_Goal of the exercise_: Only the lines containing "Prelude" should appear in the answer, copied from the listing below.

════════════════════

Lemma sysfile_ctx x : kctx [] (with_file x).
Proof. apply kctx_none; [|done]. apply map_Forall_insert_2; [done|]. by apply map_Forall_singleton. Qed.
Lemma sysfile_user x : user_mem world 0 p um (with_file x).
Proof.
  split; [|done]. split; [done|]. intros pd sz m Hl. change (world !! pd = Some (OSpace sz m)) in Hl.
  unfold world in Hl. apply lookup_singleton_Some in Hl as [_ [= <- <-]].
  unfold um, le32. cbn [writes]. repeat apply upd_ok. intros y. unfold Flat.zeros. lia.
Qed.
End Demo.

Lemma descriptor_calls_witness :
  sys_dup Demo.st = Done 0 (with_files (<[5%nat := ref_up Demo.f]> (k_files Demo.st))
                      (with_proc 0 (with_fd 0 (Some 5%nat) Demo.p) Demo.st)) ∧
  sys_close Demo.st = Done 0 (with_files (<[5%nat := ref_down Demo.f]> (k_files Demo.st))
                      (with_proc 0 (with_fd 3 None Demo.p) Demo.st)) ∧
  sys_close Demo.st1 = Done 0 (after_close 0 Demo.p 3 5 Demo.f1 Demo.st1).
Proof.
  destruct (descriptor_calls Demo.world 0 Demo.p Demo.um Demo.st (Demo.sysfile_ctx _)
    ltac:(by eexists) (Demo.sysfile_user _) ltac:(discriminate) eq_refl) as [H _].
  destruct (H Demo.f 3%nat 5%nat) as (H1 & H2 & _); [reflexivity|reflexivity|].
  destruct (descriptor_calls Demo.world 0 Demo.p Demo.um Demo.st1 (Demo.sysfile_ctx _)
    ltac:(by eexists) (Demo.sysfile_user _) ltac:(discriminate) eq_refl) as [H' _].
  destruct (H' Demo.f1 3%nat 5%nat) as (_ & _ & H3 & _); [reflexivity|reflexivity|].
  split; [apply H1; cbn; lia|]. split; [apply H2; cbn; lia|]. exact (H3 eq_refl 1%nat eq_refl).
Defined.
(* ===== verification/Exec.v ===== *)
(** exec.c, with [loaduvm] of vm.c, which it calls: replace the image of the current
    process by an ELF program. *)
From S2P Require Import Prelude Mem Str KState Spinlock Sched Layout Services Pipe File Proc Signal Syscall Sysfile.

(** * elf.h: the fields [exec] uses, at their offsets *)
Abbreviation ELF_MAGIC := 1179403647 (only parsing).  (* 0x464C457F *)
Abbreviation ELF_PROG_LOAD := 1 (only parsing).
Definition elfhdr_size : Z := 52.
Definition proghdr_size : Z := 32.

Definition field (bs : list Z) (off n : nat) : Z := of_le (take n (drop off bs)).
Definition elf_magic (h : list Z) : Z := field h 0 4.
Definition elf_entry (h : list Z) : Z := field h 24 4.
Definition elf_phoff (h : list Z) : Z := field h 28 4.
Definition elf_phnum (h : list Z) : Z := field h 44 2.
Definition ph_type (h : list Z) : Z := field h 0 4.
Definition ph_off (h : list Z) : Z := field h 4 4.
Definition ph_vaddr (h : list Z) : Z := field h 8 4.
Definition ph_filesz (h : list Z) : Z := field h 16 4.
Definition ph_memsz (h : list Z) : Z := field h 20 4.

(** [path] after its last '/'. *)
Fixpoint last_component (path last : list Z) : list Z :=
  match path with
  | [] => last
  | c :: path' => last_component path' (if c =? 47 then path' else last)
  end.

Section Exec.
Context {W : Type} {VO : VmOps W} {FO : FsOps W}.

(** Load a program segment into [pgdir]. *)
Fixpoint loaduvm_loop (fuel : nat) (pgdir addr : Z) (ip : nat) (offset sz i : Z) : M (kst W) Z :=
  match fuel with
  | O => λ _, Fuel
  | S fuel' =>
    if i <? sz then
      m <- gets (λ s, vm_mapped (k_mem s) pgdir (u32 (addr + i))) ;;
      (if m : bool then ret tt else panic "loaduvm: address should exist") ;;;
      let n := if sz - i <? PGSIZE then sz - i else PGSIZE in
      r <- fs_readk ip (u32 (offset + i)) n ;;
      lift (vm_poke pgdir (u32 (addr + i)) r.2) ;;;
      if negb (r.1 =? n) then ret (-1)
      else loaduvm_loop fuel' pgdir addr ip offset sz (u32 (i + PGSIZE))
    else ret 0
  end.
Definition loaduvm (pgdir addr : Z) (ip : nat) (offset sz : Z) : M (kst W) Z :=
  (if addr mod PGSIZE =? 0 then ret tt else panic "loaduvm: addr must be page aligned") ;;;
  loaduvm_loop (S (Z.to_nat sz)) pgdir addr ip offset sz 0.

(** [bad:] frees the new image and puts the inode; [ip] and [pgdir] may be null. *)
Definition exec_bad (pgdir : Z) (ip : option nat) : M (kst W) Z :=
  when (negb (pgdir =? 0)) (freevm pgdir) ;;;
  match ip with Some ip => iunlockput ip ;;; fs_end_op | None => ret tt end ;;;
  ret (-1).
(** [m] prints the characters [l], and changes nothing else. *)
Definition prints (m : M (cst D) unit) (l : list Z) : Prop := ∀ t out c, console t out c →
  ∃ crt' d', m c = Done tt (set_c_dev d' (set_c_crt crt' c)) ∧
    console (foldl (flip tput) t l) (out ++ concat (sends <$> l)) (set_c_dev d' (set_c_crt crt' c)) ∧
    o_rx (hw d') = o_rx (hw (c_dev c)) ∧ o_keys (hw d') = o_keys (hw (c_dev c)).

Lemma prints_nothing : prints (ret tt) [].
Proof. intros t out c Hc. exists (c_crt c), (c_dev c). cbn. rewrite app_nil_r. by destruct c. Qed.

Lemma prints_char ch : prints (consputc ch) [ch].
Proof. intros t out c Hc. cbn [foldl flip fmap list_fmap concat]. rewrite app_nil_r. by apply consputc_ok. Qed.

Lemma prints_seq m1 m2 l1 l2 : prints m1 l1 → prints m2 l2 → prints (m1 ;;; m2) (l1 ++ l2).
Proof.
  intros P1 P2 t out c Hc. destruct (P1 t out c Hc) as (crt1 & d1 & E1 & Hc1 & R1 & K1). mstep. rewrite E1. mstep.
  destruct (P2 _ _ _ Hc1) as (crt2 & d2 & E2 & Hc2 & R2 & K2). exists crt2, d2. split; [done|].
  rewrite foldl_app, fmap_app, concat_app, app_assoc. cbn [c_dev set_c_dev set_c_crt] in *. rewrite R2, K2. done.
Qed.

Lemma prints_each l : prints (for_each l consputc) l.
Proof. induction l as [|ch l IH]; [apply prints_nothing|]. apply (prints_seq _ _ [ch] l); [apply prints_char|done]. Qed.

End Screen.

(** * cprintf *)
Section Format.
Context {D : Type} {HW : Hw D} {HL : HwLaws D}.
Context (m : mem) (fuel : nat) (stack : nat → Z) (str : Z → list Z).

(** A number as [cprintf] writes it. *)
Definition cnumber (xx base : Z) (sgn : bool) : list Z := default [] (@rev Z <$> printint_buf lower_digits xx base sgn).

(** The characters a format stands for; [str] gives the strings. *)
Fixpoint cformat (fmt : list Z) (argp : nat) : list Z :=
  match fmt with
  | [] => []
  | c :: fmt1 =>
    if negb (c =? 37) then c :: cformat fmt1 argp
    else match fmt1 with
    | [] => []
    | ch :: fmt' =>
      if ch =? 100 then cnumber (s32 (stack argp)) 10 true ++ cformat fmt' (S argp)
      else if (ch =? 120) || (ch =? 112) then cnumber (s32 (stack argp)) 16 false ++ cformat fmt' (S argp)
      else if ch =? 115 then (if stack argp =? 0 then null_str else str (stack argp)) ++ cformat fmt' (S argp)
      else if ch =? 37 then 37 :: cformat fmt' argp
      else 37 :: ch :: cformat fmt' argp
    end
  end.

(** Every ["%s"] has a null pointer or a string for its argument. *)
Fixpoint cstrings_ok (fmt : list Z) (argp : nat) : Prop :=
  match fmt with
  | [] => True
  | c :: fmt1 =>
    if negb (c =? 37) then cstrings_ok fmt1 argp
    else match fmt1 with
    | [] => True
    | ch :: fmt' =>
      if (ch =? 100) || (ch =? 120) || (ch =? 112) then cstrings_ok fmt' (S argp)
      else if ch =? 115 then
        (stack argp ≠ 0 → cstr m (stack argp) (str (stack argp)) ∧ (length (str (stack argp)) < fuel)%nat) ∧
        cstrings_ok fmt' (S argp)
      else cstrings_ok fmt' argp
    end
  end.
(* ===== verification/Grep.v ===== *)
(** grep.c: the regular expression matcher, and the loop that applies it to the lines
    of a file.  The matcher decides the language its patterns denote; the loop prints
    exactly the matching lines. *)
From S2P Require Import Prelude Mem Str Printf.

(** * The matcher *)

(** [do{ if(matchhere(re, text)) return 1; }while( *text!='\0' && ( *text++==c || c=='.'));]
    with [here] for [matchhere(re, _)]. *)
Fixpoint star_loop (here : list Z → bool) (c : Z) (text : list Z) : bool :=
  if here text then true
  else match text with
       | [] => false
       | x :: text' => if (x =? c) || (c =? 46) then star_loop here c text' else false
       end.

(** Strings are without the NUL that ends them: reading [re[0]], [re[1]] or [*text]
    there is the end of the list. *)
Fixpoint matchhere (re text : list Z) {struct re} : bool :=
  match re with
  | [] => true
  | c :: re1 =>
    let one :=
      if (c =? 36) && match re1 with [] => true | _ => false end
      then match text with [] => true | _ => false end
      else match text with
           | [] => false
           | x :: text' => if (c =? 46) || (c =? x) then matchhere re1 text' else false
           end in
    match re1 with
    | d :: re2 => if d =? 42 then star_loop (matchhere re2) c text else one
    | [] => one
    end
  end.

Definition matchstar (c : Z) (re text : list Z) : bool := star_loop (matchhere re) c text.

(** [do{ if(matchhere(re, text)) return 1; }while( *text++ != '\0');] *)
Fixpoint search (re text : list Z) : bool :=
  if matchhere re text then true
  else match text with [] => false | _ :: text' => search re text' end.

Definition match_ (re text : list Z) : bool :=
  match re with
  | c :: re' => if c =? 94 then matchhere re' text else search re text
  | [] => search re text
  end.

(** * The loop *)

(** [strchr(p, '\n')]: the line before it and what follows it.  The string ends at
    the first NUL. *)
Fixpoint strchr_nl (p : list Z) : option (list Z * list Z) :=
  match p with
  | [] => None
  | c :: p' =>
    if c =? 0 then None
    else if c =? 10 then Some ([], p')
    else match strchr_nl p' with Some (l, q) => Some (c :: l, q) | None => None end
  end.

Section Grep.
Context {St : Type} {UX : Unix St}.

(** [while((q = strchr(p, '\n')) != 0)]; what is left in the buffer after it. *)
Fixpoint grep_lines (n : nat) (pattern p : list Z) : M St (list Z) :=
  match n with
  | O => λ _, Fuel
  | S n' =>
    match strchr_nl p with
    | None => ret p
    | Some (l, q) =>
      (if match_ pattern l then write 1 (l ++ [10]) ;;; ret tt else ret tt) ;;;
      grep_lines n' pattern q
    end
  end.

(** [buf] holds [kept] when the next read starts; [n] bounds the reads. *)
Fixpoint grep_loop (n : nat) (pattern : list Z) (fd : Z) (kept : list Z) : M St unit :=
  match n with
  | O => λ _, Fuel
  | S n' =>
    r <- read fd (1024 - Z.of_nat (length kept) - 1) ;;
    if 0 <? r.1 then
      let buf := kept ++ r.2 in
      p <- grep_lines (S (length buf)) pattern buf ;;
      grep_loop n' pattern fd (if (length p =? length buf)%nat then [] else p)
    else ret tt
  end.

Definition grep (n : nat) (pattern : list Z) (fd : Z) : M St unit := grep_loop n pattern fd [].

End Grep.

(** * The language of a pattern *)

(** A character, or any number of a character; ['.'] is any. *)
Inductive item := One (c : Z) | Star (c : Z).
Definition hits (c x : Z) : Prop := c = 46 ∨ c = x.

Inductive lang : list item → list Z → Prop :=
| lang_nil : lang [] []
| lang_one c x l t : hits c x → lang l t → lang (One c :: l) (x :: t)
| lang_star c u l t : Forall (hits c) u → lang l t → lang (Star c :: l) (u ++ t).

(** The items of a pattern (after ['^']), and whether it ends in ['$']. *)
Fixpoint items (re : list Z) : list item * bool :=
  match re with
  | [] => ([], false)
  | c :: re1 =>
    match re1 with
    | [] => if c =? 36 then ([], true) else ([One c], false)
    | d :: re2 => if d =? 42 then (Star c :: (items re2).1, (items re2).2) else (One c :: (items re1).1, (items re1).2)
    end
  end.

(** [text] starts with a word of the pattern. *)
Definition starts (re text : list Z) : Prop :=
  ∃ w rest, text = w ++ rest ∧ lang (items re).1 w ∧ ((items re).2 = true → rest = []).
(** [text] has one somewhere, or at the beginning if the pattern starts with ['^']. *)
Definition matches (re text : list Z) : Prop :=
  match re with
  | 94 :: re' => starts re' text
  | _ => ∃ u v, text = u ++ v ∧ starts re v
  end.

Lemma star_loop_spec here (P : list Z → Prop) c text :
  (∀ t, here t = true ↔ P t) →
  star_loop here c text = true ↔ ∃ u v, text = u ++ v ∧ Forall (hits c) u ∧ P v.
Proof.
  intros HP. induction text as [|x text IH]; cbn [star_loop].
  - destruct (here []) eqn:E.
    + split; [|done]. intros _. exists [], []. split; [done|]. split; [constructor|by apply HP].
    + split; [done|]. intros (u & v & Eu & _ & Hv). symmetry in Eu. apply app_eq_nil in Eu as [-> ->]. apply HP in Hv. congruence.
  - destruct (here (x :: text)) eqn:E.
    + split; [|done]. intros _. exists [], (x :: text). split; [done|]. split; [constructor|by apply HP].
    + destruct ((x =? c) || (c =? 46)) eqn:Ex.
      * rewrite IH. split.
        -- intros (u & v & -> & Hu & Hv). exists (x :: u), v. split; [done|]. split; [|done]. constructor; [|done].
           apply orb_prop in Ex as [?%Z.eqb_eq|?%Z.eqb_eq]; [by right|by left].
        -- intros (u & v & Eu & Hu & Hv). destruct u as [|y u]; [cbn in Eu; subst v; apply HP in Hv; congruence|].
           injection Eu as <- ->. apply Forall_cons in Hu as [_ Hu]. by exists u, v.
      * split; [done|]. intros (u & v & Eu & Hu & Hv). destruct u as [|y u]; [cbn in Eu; subst v; apply HP in Hv; congruence|].
        injection Eu as <- ->. apply Forall_cons in Hu as [Hx _]. apply orb_false_elim in Ex as [?%Z.eqb_neq ?%Z.eqb_neq]. destruct Hx; congruence.
Qed.
(* ===== verification/Tools.v ===== *)
(** The file utilities (cat.c, wc.c, echo.c, kill.c, ln.c, mkdir.c, rm.c, the rest of
    grep.c, [fmtname] of ls.c) and the input routines of ulib.c, over the system call
    interface of Printf.v.  [argv] is the list of the addresses of the arguments. *)
From S2P Require Import Prelude Mem Str Printf Grep.

(** The C string at [a]. *)
Fixpoint cstring (n : nat) (m : mem) (a : Z) : option (list Z) :=
  match n with
  | O => None
  | S n' => if m a =? 0 then Some [] else cons (m a) <$> cstring n' m (a + 1)
  end.

(** The words [printf] finds above [fmt]. *)
Definition args (l : list Z) (k : nat) : Z := nth k l 0.

Section Tools.
Context {St : Type} {UX : Unix St}.
(** The memory with the arguments, and a bound on loops and strings. *)
Context (m : mem) (fuel : nat).

Definition str_at (a : Z) : M St (list Z) :=
  match cstring fuel m a with Some l => ret l | None => λ _, Fuel end.
Definition print (fd : Z) (fmt : list Z) (l : list Z) : M St unit := printf m fuel fd fmt (args l).

(** ** ulib.c *)

(** The loop of [gets]; [buf] is what is stored, and is NUL-terminated after it. *)
Fixpoint gets_loop (n : nat) (max : Z) (buf : list Z) : M St (list Z) :=
  match n with
  | O => λ _, Fuel
  | S n' =>
    if Z.of_nat (length buf) + 1 <? max then
      r <- read 0 1 ;;
      if r.1 <? 1 then ret buf
      else
        let c := nth 0 r.2 0 in
        let buf' := buf ++ [c] in
        if (c =? 10) || (c =? 13) then ret buf' else gets_loop n' max buf'
    else ret buf
  end.
Definition gets (max : Z) : M St (list Z) := gets_loop (S (Z.to_nat max)) max [].

Definition ulib_stat (path : list Z) : M St (Z * stat) :=
  fd <- open path 0 ;;
  if fd <? 0 then ret (-1, mkStat 0 0 0 0 0)
  else
    r <- fstat fd ;;
    _ <- close fd ;;
    ret r.

(** ** cat.c *)

Fixpoint cat (n : nat) (fd : Z) : M St unit :=
  match n with
  | O => λ _, Fuel
  | S n' =>
    r <- read fd 512 ;;
    if 0 <? r.1 then
      w <- write 1 r.2 ;;
      if negb (w =? r.1) then print 1 (charsln "cat: write error") [] ;;; exit
      else cat n' fd
    else if r.1 <? 0 then print 1 (charsln "cat: read error") [] ;;; exit
    else ret tt
  end.

(** [for(i = 1; i < argc; i++)] of [cat], [wc] and [grep]: open, work, close. *)
Definition each_file (msg : list Z) (work : Z → Z → M St unit) (argv : list Z) : M St unit :=
  for_each argv (λ a,
    path <- str_at a ;;
    fd <- open path 0 ;;
    if fd <? 0 then print 1 msg [a] ;;; exit
    else work fd a ;;; _ <- close fd ;; ret tt).

Definition cat_main (argv : list Z) : M St unit :=
  if (length argv <=? 1)%nat then cat fuel 0 ;;; exit
  else each_file (charsln "cat: cannot open %s") (λ fd _, cat fuel fd) (drop 1 argv) ;;; exit.

(** ** wc.c *)

Record counts := mkCounts { n_l : Z; n_w : Z; n_c : Z; inword : bool }.

(** [strchr(" \r\t\n\v", c)] *)
Definition is_space (c : Z) : bool := existsb (Z.eqb c) [32; 13; 9; 10; 11].

Definition wc_byte (k : counts) (b : Z) : counts :=
  let c := s32 (n_c k + 1) in
  let l := if b =? 10 then s32 (n_l k + 1) else n_l k in
  if is_space b then mkCounts l (n_w k) c false
  else if negb (inword k) then mkCounts l (s32 (n_w k + 1)) c true
  else mkCounts l (n_w k) c (inword k).

Fixpoint wc_loop (n : nat) (fd : Z) (k : counts) : M St (Z * counts) :=
  match n with
  | O => λ _, Fuel
  | S n' =>
    r <- read fd 512 ;;
    if 0 <? r.1 then wc_loop n' fd (foldl wc_byte k r.2)
    else ret (r.1, k)
  end.

Definition wc (fd name : Z) : M St unit :=
  r <- wc_loop fuel fd (mkCounts 0 0 0 false) ;;
  if r.1 <? 0 then print 1 (charsln "wc: read error") [] ;;; exit
  else print 1 (charsln "%d %d %d %s") [n_l r.2; n_w r.2; n_c r.2; name].

(** [empty] is the address of the empty string. *)
Definition wc_main (empty : Z) (argv : list Z) : M St unit :=
  if (length argv <=? 1)%nat then wc 0 empty ;;; exit
  else each_file (charsln "wc: cannot open %s") wc (drop 1 argv) ;;; exit.

(** ** grep.c *)

Definition grep_main (argv : list Z) : M St unit :=
  match argv with
  | _ :: a :: files =>
    pattern <- str_at a ;;
    match files with
    | [] => grep fuel pattern 0 ;;; exit
    | _ => each_file (charsln "grep: cannot open %s") (λ fd _, grep fuel pattern fd) files ;;; exit
    end
  | _ => print 2 (charsln "usage: grep pattern [file ...]") [] ;;; exit
  end.

(** ** echo.c, kill.c, ln.c, mkdir.c, rm.c *)

(** [sp] and [nl] are the addresses of the strings after an argument. *)
Fixpoint echo_loop (sp nl : Z) (argv : list Z) : M St unit :=
  match argv with
  | [] => ret tt
  | a :: argv' => print 1 (chars "%s%s") [a; match argv' with [] => nl | _ => sp end] ;;; echo_loop sp nl argv'
  end.
Definition echo_main (sp nl : Z) (argv : list Z) : M St unit := echo_loop sp nl (drop 1 argv) ;;; exit.

Definition atoi (a : Z) : M St Z := match Ulib.atoi fuel m a with Some n => ret n | None => λ _, Fuel end.

Definition kill_main (argv : list Z) : M St unit :=
  if (length argv <? 2)%nat then print 2 (charsln "usage: kill pid...") [] ;;; exit
  else for_each (drop 1 argv) (λ a, pid <- atoi a ;; _ <- kill pid ;; ret tt) ;;; exit.

Definition ln_main (argv : list Z) : M St unit :=
  match argv with
  | [_; a1; a2] =>
    old <- str_at a1 ;;
    new <- str_at a2 ;;
    r <- link old new ;;
    when (r <? 0) (print 2 (charsln "link %s %s: failed") [a1; a2]) ;;;
    exit
  | _ => print 2 (charsln "Usage: ln old new") [] ;;; exit
  end.

(** [mkdir] and [rm]: the loop ends at the first failure. *)
Definition each_path (op : list Z → M St Z) (usage msg : list Z) (argv : list Z) : M St unit :=
  if (length argv <? 2)%nat then print 2 usage [] ;;; exit
  else
    _ <- for_break (drop 1 argv) (λ a,
      path <- str_at a ;;
      r <- op path ;;
      if r <? 0 then print 2 msg [a] ;;; ret (Some tt) else ret None) ;;
    exit.

Definition mkdir_main : list Z → M St unit :=
  each_path mkdir (charsln "Usage: mkdir files...") (charsln "mkdir: %s failed to create").
Definition rm_main : list Z → M St unit :=
  each_path unlink (charsln "Usage: rm files...") (charsln "rm: %s failed to delete").

End Tools.

(** ** ls.c *)

(** [for(p=path+strlen(path); p >= path && *p != '/'; p--) ; p++;] for [p = path + k]. *)
Fixpoint after_slash (path : list Z) (k : nat) : nat :=
  if nth k path 0 =? 47 then S k else match k with O => O | S k' => after_slash path k' end.

Definition fmtname (path : list Z) : list Z :=
  let p := drop (after_slash path (length path)) path in
  if (14 <=? length p)%nat then p else p ++ replicate (14 - length p) 32.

════════════════════

_Expected answer_:
From S2P Require Import Prelude Mem Str KState Spinlock Sched Layout Services Pipe File Proc Signal Syscall Sysfile.
From S2P Require Import Prelude Mem Str Printf.
From S2P Require Import Prelude Mem Str Printf Grep.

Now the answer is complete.